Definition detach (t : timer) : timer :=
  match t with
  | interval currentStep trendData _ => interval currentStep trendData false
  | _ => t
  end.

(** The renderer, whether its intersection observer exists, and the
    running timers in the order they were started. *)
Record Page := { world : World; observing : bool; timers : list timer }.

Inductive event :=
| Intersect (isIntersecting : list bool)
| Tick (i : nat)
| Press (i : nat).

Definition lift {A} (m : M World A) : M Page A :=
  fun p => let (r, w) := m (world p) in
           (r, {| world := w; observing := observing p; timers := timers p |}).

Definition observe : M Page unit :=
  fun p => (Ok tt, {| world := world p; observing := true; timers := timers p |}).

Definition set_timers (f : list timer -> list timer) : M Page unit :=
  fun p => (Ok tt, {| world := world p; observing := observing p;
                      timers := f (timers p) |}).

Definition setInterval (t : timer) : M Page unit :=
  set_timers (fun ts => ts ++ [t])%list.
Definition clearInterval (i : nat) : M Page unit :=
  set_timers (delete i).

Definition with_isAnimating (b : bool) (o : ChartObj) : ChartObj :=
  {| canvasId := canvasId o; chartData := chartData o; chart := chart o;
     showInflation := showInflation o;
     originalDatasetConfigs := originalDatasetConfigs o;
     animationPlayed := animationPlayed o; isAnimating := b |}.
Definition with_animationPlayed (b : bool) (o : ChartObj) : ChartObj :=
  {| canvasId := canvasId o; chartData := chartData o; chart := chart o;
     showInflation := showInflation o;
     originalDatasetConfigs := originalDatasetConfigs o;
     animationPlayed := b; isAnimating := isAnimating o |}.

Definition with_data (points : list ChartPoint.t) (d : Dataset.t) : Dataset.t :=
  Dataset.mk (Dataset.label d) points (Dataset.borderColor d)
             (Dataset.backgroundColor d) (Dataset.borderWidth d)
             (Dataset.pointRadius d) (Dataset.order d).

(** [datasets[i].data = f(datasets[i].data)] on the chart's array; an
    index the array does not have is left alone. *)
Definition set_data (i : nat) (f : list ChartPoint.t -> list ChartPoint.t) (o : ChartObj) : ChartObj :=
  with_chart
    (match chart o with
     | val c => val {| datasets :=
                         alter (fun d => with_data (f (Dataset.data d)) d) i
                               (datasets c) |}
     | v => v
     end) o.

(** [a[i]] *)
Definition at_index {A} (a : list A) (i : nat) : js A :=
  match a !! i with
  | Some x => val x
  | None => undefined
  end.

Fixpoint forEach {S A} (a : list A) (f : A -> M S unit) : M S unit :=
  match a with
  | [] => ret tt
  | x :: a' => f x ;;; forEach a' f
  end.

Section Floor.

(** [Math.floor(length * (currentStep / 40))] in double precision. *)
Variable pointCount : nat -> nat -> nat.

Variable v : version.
************
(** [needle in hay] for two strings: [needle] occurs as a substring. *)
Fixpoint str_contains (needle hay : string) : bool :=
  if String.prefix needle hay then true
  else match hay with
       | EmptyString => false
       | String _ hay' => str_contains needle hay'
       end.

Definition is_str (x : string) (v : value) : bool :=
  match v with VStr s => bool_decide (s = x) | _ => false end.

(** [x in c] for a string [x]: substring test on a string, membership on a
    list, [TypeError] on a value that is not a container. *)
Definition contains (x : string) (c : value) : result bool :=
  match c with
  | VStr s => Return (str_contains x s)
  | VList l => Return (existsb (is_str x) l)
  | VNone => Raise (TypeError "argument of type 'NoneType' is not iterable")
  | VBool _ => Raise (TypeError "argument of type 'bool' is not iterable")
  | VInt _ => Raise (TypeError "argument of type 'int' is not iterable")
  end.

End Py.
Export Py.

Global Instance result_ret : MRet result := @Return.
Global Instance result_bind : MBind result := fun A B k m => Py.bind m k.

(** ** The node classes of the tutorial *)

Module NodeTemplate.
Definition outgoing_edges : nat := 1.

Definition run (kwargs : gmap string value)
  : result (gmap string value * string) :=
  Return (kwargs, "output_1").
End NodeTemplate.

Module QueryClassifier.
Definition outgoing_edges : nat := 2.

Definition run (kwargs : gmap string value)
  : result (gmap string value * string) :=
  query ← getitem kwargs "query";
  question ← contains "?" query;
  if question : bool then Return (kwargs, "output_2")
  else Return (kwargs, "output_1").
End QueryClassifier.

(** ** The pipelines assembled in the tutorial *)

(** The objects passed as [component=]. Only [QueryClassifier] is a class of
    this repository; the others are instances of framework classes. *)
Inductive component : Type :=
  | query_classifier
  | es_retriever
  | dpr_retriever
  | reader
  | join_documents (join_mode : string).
************
Task statement. Look above for the line containing "set_timers (delete i)." and the line containing "alter (fun d". Transcribe both, with the lines between them, exactly.

Answer space.
  set_timers (delete i).

Definition with_isAnimating (b : bool) (o : ChartObj) : ChartObj :=
  {| canvasId := canvasId o; chartData := chartData o; chart := chart o;
     showInflation := showInflation o;
     originalDatasetConfigs := originalDatasetConfigs o;
     animationPlayed := animationPlayed o; isAnimating := b |}.
Definition with_animationPlayed (b : bool) (o : ChartObj) : ChartObj :=
  {| canvasId := canvasId o; chartData := chartData o; chart := chart o;
     showInflation := showInflation o;
     originalDatasetConfigs := originalDatasetConfigs o;
     animationPlayed := b; isAnimating := isAnimating o |}.

Definition with_data (points : list ChartPoint.t) (d : Dataset.t) : Dataset.t :=
  Dataset.mk (Dataset.label d) points (Dataset.borderColor d)
             (Dataset.backgroundColor d) (Dataset.borderWidth d)
             (Dataset.pointRadius d) (Dataset.order d).

(** [datasets[i].data = f(datasets[i].data)] on the chart's array; an
    index the array does not have is left alone. *)
Definition set_data (i : nat) (f : list ChartPoint.t -> list ChartPoint.t) (o : ChartObj) : ChartObj :=
  with_chart
    (match chart o with
     | val c => val {| datasets :=
                         alter (fun d => with_data (f (Dataset.data d)) d) i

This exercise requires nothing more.